Now, let’s see a 19 th-century complex of prison buildings situated in a nearby park. Here we can look at a very interesting building of penitentiary, modelled on the famous Berlin prison, ‘Moabit’, built between 1845 and 1951. At that time it was the newest prison in Europe and probably in the world too. Today, it is a maximum security prison. So far, no escapes have been reported.

Now, let’s enter to a Roth Park, called after the name of the partner city in Germany, situated in an area of a former hospital cemetery. Here we can find two monuments of nature: a unique bald cypress ( Taxodium distichum ) and English ivy ( Hedera helix ). Strolling along the bank of the pond, we pass the remnants of a statue of heroes from the interwar period. Moreover, there is also a renovated sepulchral figure dated to 1915.

Just behind the trees we can notice Neo-Gothic buildings of the Joseph Rostek Hospital, that was used until 2003. Opposite the hospital we can see a modernistic villa that belonged to a medical adviser, Waldemar Orzechowski. Today it houses a kindergarten.

In Staszica Street we can admire numerous eclectic tenant houses representing the north –German Neo-Baroque, built between 1890 and 1900 and Secessional tenant houses in Sienkiewicza Street. The latter were designed by Herman Arwinski in 1906.

Sienkiewicza Street takes us to Jagiello Square, where St Notburgi’s Welfare Services House is located. On the right we pass the edifice of Bank Slaski, built in the 1930s and joined to the building of Internal Revenue built in 1880. Nowadays, only a row of columns in the Doric order and frescos with floral decorations can give an impression of its glamour.

Next, we move forward to a park.
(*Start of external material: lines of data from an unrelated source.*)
(* ===== verification/Kref.v ===== *)
(** * Reference counting of the kernel module

    The endpoints and queue pairs of the kernel module are freed when their
    last reference is dropped.  [kinv] states that every reference count is
    the number of places that refer to the object: sockets, queue pairs, work
    items, the lists of the character device, and the references that the
    state of an endpoint stands for.  Inside a call some endpoints are open:
    [X] gives the references that the call itself holds on them.  The rules
    of this file say how each operation moves references between those
    places. *)
From S2P Require Import Prelude Proto Kern Cm Kverbs.

(** ** Counting references *)

Section refs.
Context {A : Type} (f : A -> option nat).

Definition ind (o : option nat) (c : nat) : Z := if decide (o = Some c) then 1 else 0.

(** The number of objects of [m] that refer to [c]. *)
Definition nrefs (m : gmap nat A) (c : nat) : Z := Z.of_nat (size (filter (fun p => f p.2 = Some c) m)).

Lemma nrefs_nonneg m c : 0 <= nrefs m c.
Proof. unfold nrefs. lia. Qed.

Lemma nrefs_fresh m i v c : m !! i = None -> nrefs (<[i := v]> m) c = nrefs m c + ind (f v) c.
Proof.
  intros Hi. unfold nrefs, ind. case_decide as Hf.
  - rewrite map_filter_insert_True by done. rewrite map_size_insert_None; [lia|].
    apply map_lookup_filter_None. by left.
  - rewrite map_filter_insert_False by done. rewrite delete_id; [lia|done].
Qed.

Lemma nrefs_delete m i v c : m !! i = Some v -> nrefs (delete i m) c + ind (f v) c = nrefs m c.
Proof.
  intros Hi. rewrite <- (insert_delete_id m i v Hi) at 2.
  rewrite nrefs_fresh; [done|apply lookup_delete_eq].
Qed.

Lemma nrefs_insert m i v w c :
  m !! i = Some v -> nrefs (<[i := w]> m) c = nrefs m c - ind (f v) c + ind (f w) c.
Proof.
  intros Hi. rewrite <- (nrefs_delete m i v c Hi), <- insert_delete_eq.
  rewrite nrefs_fresh; [lia|apply lookup_delete_eq].
Qed.

Lemma nrefs_pos m i v c : m !! i = Some v -> f v = Some c -> 0 < nrefs m c.
Proof.
  intros Hi Hf. rewrite <- (nrefs_delete m i v c Hi). pose proof (nrefs_nonneg (delete i m) c).
  unfold ind. rewrite decide_True by done. lia.
Qed.
End refs.

Lemma ind_None c : ind None c = 0.
Proof. done. Qed.

Lemma ind_eq c : ind (Some c) c = 1.
Proof. unfold ind. by rewrite decide_True. Qed.

Lemma ind_ne c d : c <> d -> ind (Some c) d = 0.
Proof. intros. unfold ind. rewrite decide_False; congruence. Qed.

Lemma ind_nonneg o c : 0 <= ind o c.
Proof. unfold ind. case_decide; lia. Qed.

(** Occurrences in a list. *)
Definition occ (l : list nat) (c : nat) : Z := Z.of_nat (length (filter (fun x => x = c) l)).

Lemma occ_nonneg l c : 0 <= occ l c.
Proof. unfold occ. lia. Qed.

Lemma occ_nil c : occ [] c = 0.
Proof. done. Qed.

Lemma occ_cons x l c : occ (x :: l) c = ind (Some x) c + occ l c.
Proof.
  unfold occ, ind. rewrite filter_cons. repeat case_decide; simplify_eq; simpl; lia.
Qed.

Lemma occ_app l l' c : occ (l ++ l') c = occ l c + occ l' c.
Proof. induction l as [|x l IH]; simpl; rewrite ?occ_cons, ?occ_nil; lia. Qed.

Lemma occ_elem l c : c ∈ l -> 0 < occ l c.
Proof.
  induction 1; rewrite occ_cons; [rewrite ind_eq; pose proof (occ_nonneg l x)|pose proof (ind_nonneg (Some y) x)]; lia.
Qed.

(** ** The invariant *)

(** The references that the state of an endpoint stands for: that of its
    connection manager id, or those kept until a request is accepted or
    rejected. *)
Definition held (v : siw_cep) : Z :=
  match cep_cm_id v with
  | Some _ => 1
  | None => if decide (cep_state v = SIW_EPSTATE_RECVD_MPAREQ) then 2 else 0
  end.

(** The reference of the user of a queue pair, until it is destroyed. *)
Definition qheld (v : siw_qp) : Z := match kq_scq v with Some _ => 1 | None => 0 end.

Definition toks (X : gmap nat Z) (o : option siw_cep) (c : nat) : Z :=
  match X !! c with Some n => n | None => match o with Some v => held v | None => 0 end end.
Definition qtoks (Y : gmap nat Z) (o : option siw_qp) (q : nat) : Z :=
  match Y !! q with Some n => n | None => match o with Some v => qheld v | None => 0 end end.

Definition refof (o : option siw_cep) : Z := match o with Some v => cep_ref v | None => 0 end.
Definition qrefof (o : option siw_qp) : Z := match o with Some v => kq_ref v | None => 0 end.

Definition file_ceps (k : kstate) : list nat :=
  match k_file k with Some f => established_list f ++ rtr_wait_list f | None => [] end.

(** The places that refer to an endpoint. *)
Definition uses (k : kstate) (c : nat) : Z :=
  nrefs ks_user (k_socks k) c + nrefs kq_cep (k_qps k) c + occ (wk_cep <$> k_works k) c + occ (file_ceps k) c.

(** What an endpoint has in each of its states. *)
Definition cep_fields (v : siw_cep) : Prop :=
  match cep_state v with
  | SIW_EPSTATE_LISTENING => is_Some (cep_cm_id v) /\ is_Some (cep_sock v) /\ cep_qp v = None /\ cep_timer v = None
  | SIW_EPSTATE_RECVD_MPAREQ => cep_cm_id v = None /\ is_Some (cep_sock v) /\ cep_qp v = None /\ cep_timer v = None
  | SIW_EPSTATE_AWAIT_MPAREP | SIW_EPSTATE_RECVD_MPAREP | SIW_EPSTATE_ACCEPTING | SIW_EPSTATE_RDMA_MODE =>
      is_Some (cep_cm_id v) /\ is_Some (cep_sock v) /\ is_Some (cep_qp v)
  | SIW_EPSTATE_CLOSED => cep_cm_id v = None /\ cep_sock v = None /\ cep_qp v = None
  | _ => False
  end.

Definition sock_ok (k : kstate) (c : nat) (o : option nat) : Prop :=
  forall s, o = Some s -> exists sv, k_socks k !! s = Some sv /\ ks_user sv = Some c.

(** A socket that no endpoint uses. *)
Definition sock_free (k : kstate) (s : nat) : Prop := exists sv, k_socks k !! s = Some sv /\ ks_user sv = None.

(** The timer of an endpoint is its only queued time-out. *)
Definition timer_ok (k : kstate) (c : nat) (o : option nat) : Prop :=
  (forall w, o = Some w -> Work w c SIW_CM_WORK_TIMEOUT ∈ k_works k) /\
  (forall w, w ∈ k_works k -> wk_cep w = c -> wk_type w = SIW_CM_WORK_TIMEOUT -> o = Some (wk_id w)).

(** The states in which a queue pair refers to its endpoint. *)
Definition qp_live (s : siw_qp_state) : bool :=
  match s with
  | SIW_QP_STATE_IDLE | SIW_QP_STATE_RTR | SIW_QP_STATE_RTS | SIW_QP_STATE_CLOSING => true
  | _ => false
  end.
On the left there is a Neo-Gothic donjon and well-preserved fragment of the defence walls.

When walking through Dlugosz Square we get to Zborowa Street with a winery founded in 1872.

In Adam Mickiewicz Street we can find a statue of Joseph von Eichendorff, a late romantic poet from Lubowice. The statue unveiled in 1994 is a faithful copy of the monument that disappeared in mysterious circumstances in 1945.

Then, let’s move towards the town square. On the way via Dominican Square we pass a green in Szewska Street. During the war there was the last Jewish synagogue in Raciborz.

At the end of our trip we recommend visiting St Jacob’s church with a baroque sepulchre chapel of von Gaschin. The vault is decorated with stucco art (1635 –55) and contains the coat of arms as well as an altar made from black marble. In front of the church we can once again see a statue of John Nepomucen from 1720.